Exactly reproduce the data from its first line through the line with "[write_] functions are", leaving out every line after it.

____

(* ===== verification/Agent.v ===== *)
(** * The messages that a device reads

    The message types of [Models] are those that the operator makes; some of its
    pointers are never nil there. A device that reads a message can meet [null] in
    these places, so what it reads has types of its own here: the configuration
    message with its workloads, and the response to a registration. [received_]
    takes a message of the operator to what a device should find, and the
    [write_] functions are the JSON of these types, the same as in [Wire]. *)
From S2P Require Import Prelude K8s Models EmbeddedSpec Wire.

Module agent.
Record DataConfiguration := mkDataConfiguration { DataConfiguration_Paths : list (option models.DataPath) }.

Record Workload := mkWorkload {
  Workload_Configmaps : list string;
  Workload_Data : option DataConfiguration;
  Workload_ImageRegistries : option models.ImageRegistries;
  Workload_LogCollection : string;
  Workload_Metrics : option models.Metrics;
  Workload_Name : string;
  Workload_Specification : string;
}.

Record DeviceConfigurationMessage := mkDeviceConfigurationMessage {
  DeviceConfigurationMessage_Configuration : option models.DeviceConfiguration;
  DeviceConfigurationMessage_DeviceID : string;
  DeviceConfigurationMessage_Secrets : list (option models.Secret);
  DeviceConfigurationMessage_Version : string;
  DeviceConfigurationMessage_Workloads : list (option Workload);
  DeviceConfigurationMessage_WorkloadsMonitoringInterval : Z;
}.

(** The content is an [interface{}], that is a document. *)
Record MessageResponse := mkMessageResponse {
  MessageResponse_Content : models.Content;
  MessageResponse_Directive : string;
  MessageResponse_MessageID : string;
}.
End agent.

(** ** What the operator sends, as these types *)
Definition received_DataConfiguration (m : models.DataConfiguration) : agent.DataConfiguration :=
  agent.mkDataConfiguration (Some <$> models.DataConfiguration_Paths m).
Definition received_Workload (m : models.Workload) : agent.Workload :=
  agent.mkWorkload (models.Workload_Configmaps m) (received_DataConfiguration <$> models.Workload_Data m)
    (models.Workload_ImageRegistries m) (models.Workload_LogCollection m) (models.Workload_Metrics m)
    (models.Workload_Name m) (models.Workload_Specification m).
Definition received_DeviceConfigurationMessage (m : models.DeviceConfigurationMessage) : agent.DeviceConfigurationMessage :=
  agent.mkDeviceConfigurationMessage (Some (models.DeviceConfigurationMessage_Configuration m))
    (models.DeviceConfigurationMessage_DeviceID m) (Some <$> models.DeviceConfigurationMessage_Secrets m)
    (models.DeviceConfigurationMessage_Version m) (Some ∘ received_Workload <$> models.DeviceConfigurationMessage_Workloads m)
    (models.DeviceConfigurationMessage_WorkloadsMonitoringInterval m).

(** ** Their JSON *)
Section write.
Context (empty_slice : json).

Definition write_DataConfiguration (m : agent.DataConfiguration) : json := JObj (
  slice empty_slice "paths" (nullable encode_DataPath) (agent.DataConfiguration_Paths m)).

Definition write_Workload (m : agent.Workload) : json := JObj (
  items "configmaps" JStr (agent.Workload_Configmaps m) ++
  pointer "data" write_DataConfiguration (agent.Workload_Data m) ++
  pointer "imageRegistries" encode_ImageRegistries (agent.Workload_ImageRegistries m) ++
  str "log_collection" (agent.Workload_LogCollection m) ++
  pointer "metrics" (encode_Metrics empty_slice) (agent.Workload_Metrics m) ++
  str "name" (agent.Workload_Name m) ++
  str "specification" (agent.Workload_Specification m)).

Definition write_DeviceConfigurationMessage (m : agent.DeviceConfigurationMessage) : json := JObj (
  pointer "configuration" (encode_DeviceConfiguration empty_slice) (agent.DeviceConfigurationMessage_Configuration m) ++
  str "device_id" (agent.DeviceConfigurationMessage_DeviceID m) ++
  items "secrets" (nullable encode_Secret) (agent.DeviceConfigurationMessage_Secrets m) ++
  str "version" (agent.DeviceConfigurationMessage_Version m) ++
  items "workloads" (nullable write_Workload) (agent.DeviceConfigurationMessage_Workloads m) ++
  int "workloads_monitoring_interval" (agent.DeviceConfigurationMessage_WorkloadsMonitoringInterval m)).

(** ** They agree *)
Lemma slice_fmap {A B} name (e : B → json) (e' : A → json) (f : A → B) l :
  (∀ a, e (f a) = e' a) → slice empty_slice name e (f <$> l) = slice empty_slice name e' l.
Proof.
  intros H. unfold slice. destruct l as [|a l]; [done|]. rewrite !fmap_cons, <- list_fmap_compose, H.
  by erewrite list_fmap_ext by (intros; apply H).
Qed.
Lemma items_fmap {A B} name (e : B → json) (e' : A → json) (f : A → B) l :
  (∀ a, e (f a) = e' a) → items name e (f <$> l) = items name e' l.
Proof.
  intros H. unfold items. destruct l as [|a l]; [done|]. rewrite !fmap_cons, <- list_fmap_compose, H.
  by erewrite list_fmap_ext by (intros; apply H).
Qed.
Lemma pointer_fmap {A B} name (e : B → json) (e' : A → json) (f : A → B) p :
  (∀ a, e (f a) = e' a) → pointer name e (f <$> p) = pointer name e' p.
Proof. intros H. destruct p as [a|]; [|done]. simpl. by rewrite H. Qed.

Lemma write_received_DataConfiguration m :
  write_DataConfiguration (received_DataConfiguration m) = encode_DataConfiguration empty_slice m.
Proof. unfold write_DataConfiguration, encode_DataConfiguration. simpl. by erewrite slice_fmap. Qed.
Lemma write_received_Workload m : write_Workload (received_Workload m) = encode_Workload empty_slice m.
Proof.
  unfold write_Workload, encode_Workload. simpl. by erewrite pointer_fmap by apply write_received_DataConfiguration.
Qed.
Lemma write_received_DeviceConfigurationMessage m :
  write_DeviceConfigurationMessage (received_DeviceConfigurationMessage m) = encode_DeviceConfigurationMessage empty_slice m.
Proof.
  unfold write_DeviceConfigurationMessage, encode_DeviceConfigurationMessage. simpl. erewrite (items_fmap "secrets") by done.
  by erewrite (items_fmap "workloads") by apply write_received_Workload.
Qed.
End write.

____

Expected output -
(* ===== verification/Agent.v ===== *)
(** * The messages that a device reads

    The message types of [Models] are those that the operator makes; some of its
    pointers are never nil there. A device that reads a message can meet [null] in
    these places, so what it reads has types of its own here: the configuration
    message with its workloads, and the response to a registration. [received_]
    takes a message of the operator to what a device should find, and the
    [write_] functions are the JSON of these types, the same as in [Wire]. *)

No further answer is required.